Bug 168775

Summary: wait() and waitpid() return inconsistencies under high load
Product: Red Hat Enterprise Linux 4 Reporter: Ionut Leonte <ileonte>
Component: kernelAssignee: Kernel Maintainer List <kernel-maint>
Status: CLOSED ERRATA QA Contact: Brian Brock <bbrock>
Severity: medium Docs Contact:
Priority: medium    
Version: 4.0CC: drepper, mihai, mingo
Target Milestone: ---   
Target Release: ---   
Hardware: i686   
OS: Linux   
Whiteboard:
Fixed In Version: RHSA-2006-0132 Doc Type: Bug Fix
Doc Text:
Story Points: ---
Clone Of: Environment:
Last Closed: 2006-03-07 20:08:28 UTC Type: ---
Regression: --- Mount Type: ---
Documentation: --- CRM:
Verified Versions: Category: ---
oVirt Team: --- RHEL 7.3 requirements from Atomic Host:
Cloudforms Team: --- Target Upstream Version:
Embargoed:
Bug Depends On:    
Bug Blocks: 168429    
Attachments:
Description Flags
vfork() a child which fork()'s another none

Description Ionut Leonte 2005-09-20 09:59:19 UTC
From Bugzilla Helper:
User-Agent: Mozilla/5.0 (X11; U; Linux i686; en-US; rv:1.7.10) Gecko/20050716 Firefox/1.0.6

Description of problem:
On certain ocasions the wait() and waitpid() calls erroneously generate an ECHILD (No child processes)
error when in fact a child process was successfuly (v)fork()-ed and is running.

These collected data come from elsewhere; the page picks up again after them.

(** A node of the tree. *)
Lemma node_described p d : D !! p = Some d -> exists nd,
  InputStructure.node st (Z.of_nat p) = Ok nd /\ m_next nd = Z.of_nat (d_next d) /\ m_firstchild nd = Z.of_nat (d_first d) /\
  m_arrayindex nd = d_index d /\
  InputStructure.contentvalue st nd = Ok (d_value d) /\
  (forall n, d_name d = Some n -> exists n', tag_of_node st nd = Ok (Str n') /\ same_name n n').
Proof using Hrep.
  intros Hd. destruct (rep_lookup _ _ _ _ _ Hrep Hd) as (nd & Hnd & Hok). exists nd. split; [done|].
  destruct Hok as [_ Hname Hidx Hnext Hval Hfirst _]. split_and!; [done..| |].
  - unfold InputStructure.contentvalue. destruct (d_value d) as [v|]; [|by rewrite Hval].
    destruct Hval as [Hpos Hv]. rewrite (proj2 (Z.eqb_neq _ _)) by lia. by rewrite Hv.
  - intros n Hn. rewrite Hn in Hname. destruct Hname as [_ (n' & Hk & Ht)]. exists n'. split.
    + unfold tag_of_node, InputStructure.tagname. by rewrite (TagTableFacts.tag_at_getstr _ _ _ Ht).
    + unfold same_name, TagTable.key in *. by rewrite (rep_case _ _ _ Hrep) in Hk.
Qed.

(** The element of the stack for the node at [p]. *)
Definition el (p : nat) (cv vv vn : bool) (cnt : Z) : StackElement := mkStackElement (Z.of_nat p) cv vv vn cnt.

(** What the node contains and its value were given. *)
Definition read_up (d : desc) (cv vv : bool) : Prop := (cv = true \/ d_first d = 0%nat) /\ (vv = true \/ d_value d = None).

Lemma gives_value p d cv vn cnt ns rest : D !! p = Some d -> cv = true \/ d_first d = 0%nat ->
  exists vv, read_up d cv vv /\
    gives (at_ ns (el p cv false vn cnt :: rest) []) (value_elements (d_value d)) (at_ ns (el p cv vv vn cnt :: rest) []).
Proof using Hrep.
  intros Hd Hcv. destruct (node_described p d Hd) as (nd & Hnd & _ & Hfirst & _ & Hval & _).
  destruct (d_value d) as [v|] eqn:Ev; cbn [value_elements].
  - exists true. split; [split; by auto|]. eapply gives_next; [apply next_visited|apply same_refl|apply gives_nil].
    unfold visit, el. cbn [el_node]. rewrite Hnd. cbn [mbind res_bind childrenvisited valuevisited]. rewrite Hfirst.
    replace (negb cv && negb (Z.of_nat (d_first d) =? 0)) with false by (destruct Hcv as [->| ->]; [done|by destruct cv]).
    cbn [negb]. rewrite Hval. reflexivity.
  - exists false. split; [split; by auto|apply gives_nil].
Qed.

(** The node of an element that was read is left: its tags are closed, or its neighbour is
    opened. *)
Lemma visit_read p d cv vv vn cnt ns rest : D !! p = Some d -> read_up d cv vv ->
  exists nd vv', InputStructure.node st (Z.of_nat p) = Ok nd /\ m_next nd = Z.of_nat (d_next d) /\
    let f := at_ ns (el p cv vv vn cnt :: rest) [] in
    visit st f (el p cv vv vn cnt) rest =
      if negb (m_next nd =? 0) && vn then '(f, x) ← open_next st f (el p cv vv' vn cnt) rest nd; Ok (f, Some x)
      else Ok (at_ ns rest (close_tags cnt), None).
Proof using Hrep.
  intros Hd [Hcv Hvv]. destruct (node_described p d Hd) as (nd & Hnd & Hnext & Hfirst & _ & Hval & _).
  exists nd, true. split; [done|]. split; [done|]. unfold visit, el. cbn [el_node]. rewrite Hnd.
  cbn [mbind res_bind childrenvisited valuevisited visitnext closetagcnt]. rewrite Hfirst.
  replace (negb cv && negb (Z.of_nat (d_first d) =? 0)) with false by (destruct Hcv as [->| ->]; [done|by destruct cv]).
  destruct vv; cbn [negb]; [done|]. destruct Hvv as [|Hvv]; [done|]. by rewrite Hval, Hvv.
Qed.

Lemma gives_left p d cv vv vn k ns rest : D !! p = Some d -> read_up d cv vv -> vn = false \/ d_next d = 0%nat ->
  gives (at_ ns (el p cv vv vn (Z.of_nat k) :: rest) []) (replicate k close) (at_ ns rest []).
Proof using Hrep.
  intros Hd Hr Hvn. destruct (visit_read p d cv vv vn (Z.of_nat k) ns rest Hd Hr) as (nd & vv' & _ & Hnext & Hv).
  eapply gives_pass; [eapply passes_visited|apply gives_closed]. rewrite Hv, Hnext.
  replace (negb (Z.of_nat (d_next d) =? 0) && vn) with false by (destruct Hvn as [->| ->]; [by rewrite andb_false_r|done]).
  unfold close_tags. by rewrite Nat2Z.id.
Qed.

Lemma gives_neighbour p d cv vv cnt ns rest d' n : D !! p = Some d -> read_up d cv vv -> d_next d <> 0%nat ->
  D !! d_next d = Some d' -> d_name d' = Some n ->
  gives (at_ ns (el p cv vv true cnt :: rest) []) [close; (OpenTag, Str n)]
    (at_ ns (el (d_next d) false false true cnt :: rest) []).
Proof using Hrep.
  intros Hd Hr Hn0 Hd' Hn. destruct (visit_read p d cv vv true cnt ns rest Hd Hr) as (nd & vv' & _ & Hnext & Hv).
  destruct (node_described _ _ Hd') as (nd' & Hnd' & _ & _ & _ & _ & Hname).
  destruct (Hname n Hn) as (n' & Htag & Hsame).
  eapply (gives_next _ _ close); [apply next_visited| |].
  - rewrite Hv, Hnext. rewrite (proj2 (Z.eqb_neq _ _)) by lia. cbn [negb andb]. unfold open_next. rewrite Hnext, Hnd'.
    cbn [mbind res_bind]. unfold to_neighbour. cbn [at_ m_indices]. rewrite Htag. cbn. reflexivity.
  - by split.
  - eapply gives_next; [apply next_buffered|by split|apply gives_nil].
Qed.

(** The first child, which is not in an array, is opened. *)
Lemma gives_child p d vn cnt ns rest d' n : D !! p = Some d -> d_first d <> 0%nat ->
  D !! d_first d = Some d' -> d_name d' = Some n -> d_index d' = -1 ->
  gives (at_ ns (el p false false vn cnt :: rest) []) [(OpenTag, Str n)]
    (at_ ns (el (d_first d) false false true 1 :: el p true false vn cnt :: rest) []).
Proof using Hrep.
  intros Hd Hf0 Hd' Hn Hi. destruct (node_described _ _ Hd) as (nd & Hnd & _ & Hfirst & _ & _ & _).
  destruct (node_described _ _ Hd') as (nd' & Hnd' & _ & _ & Hidx & _ & Hname). destruct (Hname n Hn) as (n' & Htag & Hsame).
  eapply gives_next; [apply next_visited| |apply gives_nil].
  - unfold visit, el. cbn [el_node]. rewrite Hnd. cbn [mbind res_bind childrenvisited]. rewrite Hfirst.
    rewrite (proj2 (Z.eqb_neq _ _)) by lia. cbn [negb andb]. unfold open_child. rewrite Hfirst, Hnd'. cbn [mbind res_bind].
    rewrite Htag. cbn [mbind res_bind]. rewrite Hidx, Hi. cbn. reflexivity.
  - by split.
Qed.

(** ** Trees *)

(** What a node at [p] with the value [v] contains is given completely. *)
Definition content_given (p : nat) (cs : list tree) (d : desc) : Prop := forall vn cnt ns rest,
  exists cv vv, read_up d cv vv /\
    gives (at_ ns (el p false false vn cnt :: rest) []) (content cs (d_value d)) (at_ ns (el p cv vv vn cnt :: rest) []).

Definition tree_given (t : tree) : Prop := forall A B p nx,
  D = A ++ layout p (length A) nx t ++ B ->
  content_given (length A) (children t) (mkDesc (Z.of_nat p) (Some (name_of t)) (-1) nx (value_of t)
    (first_start (S (length A)) (children t)) (last_start (S (length A)) (children t))).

Version-Release number of selected component (if applicable):
kernel-smp-2.6.9-11.EL

How reproducible:
Always

Steps to Reproduce:
1. compile the atttached program:
        gcc -W -Wall -g3 -O0 -o test-bin forktest.c -lpthread

2. create a script called 'test-thread' with the following contents:
        <-------------------- CUT HERE ----------------------->
        #/bin/bash
        for i in `seq 1000`; do ./test-bin 1 ; done
        <--------------------- END CUT ----------------------->

3. create a second script called 'test-main' with the following contents:
        <-------------------- CUT HERE ----------------------->
        #!/bin/bash

        for i in `seq 20`; do
            ./test-thread &
        done

        read ABCD

        killall -9 test-thread
        killall -9 test-bin
        <--------------------- END CUT ----------------------->

4. execute the following command:
        ./test-main | grep ">"


Actual Results:  .......................................................................
>>>>>>>>>>>>>>>>>>>>>>>>>> run_level1() waitpid surprise: No child processes
>>>>>>>>>>>>>>>>>>>>>>>>>> kill( [PID_OF_CHILD], 0 ): 0 Success
...................... (repeated) .....................................


Expected Results:  The output of 'test-main' should not contain any lines with '>' characters...

Additional info:

1. the call to kill() is always successful, thus confirming that the process exists and is running

2. the problem seems to only occur under high load. The speed at which processes are spawned also seems to be an important factor: the slower the rate the harder it is to reproduce the problem

The previous kernel version (kernel-smp-2.6.9-5.EL) does not seem to be affected by this issue.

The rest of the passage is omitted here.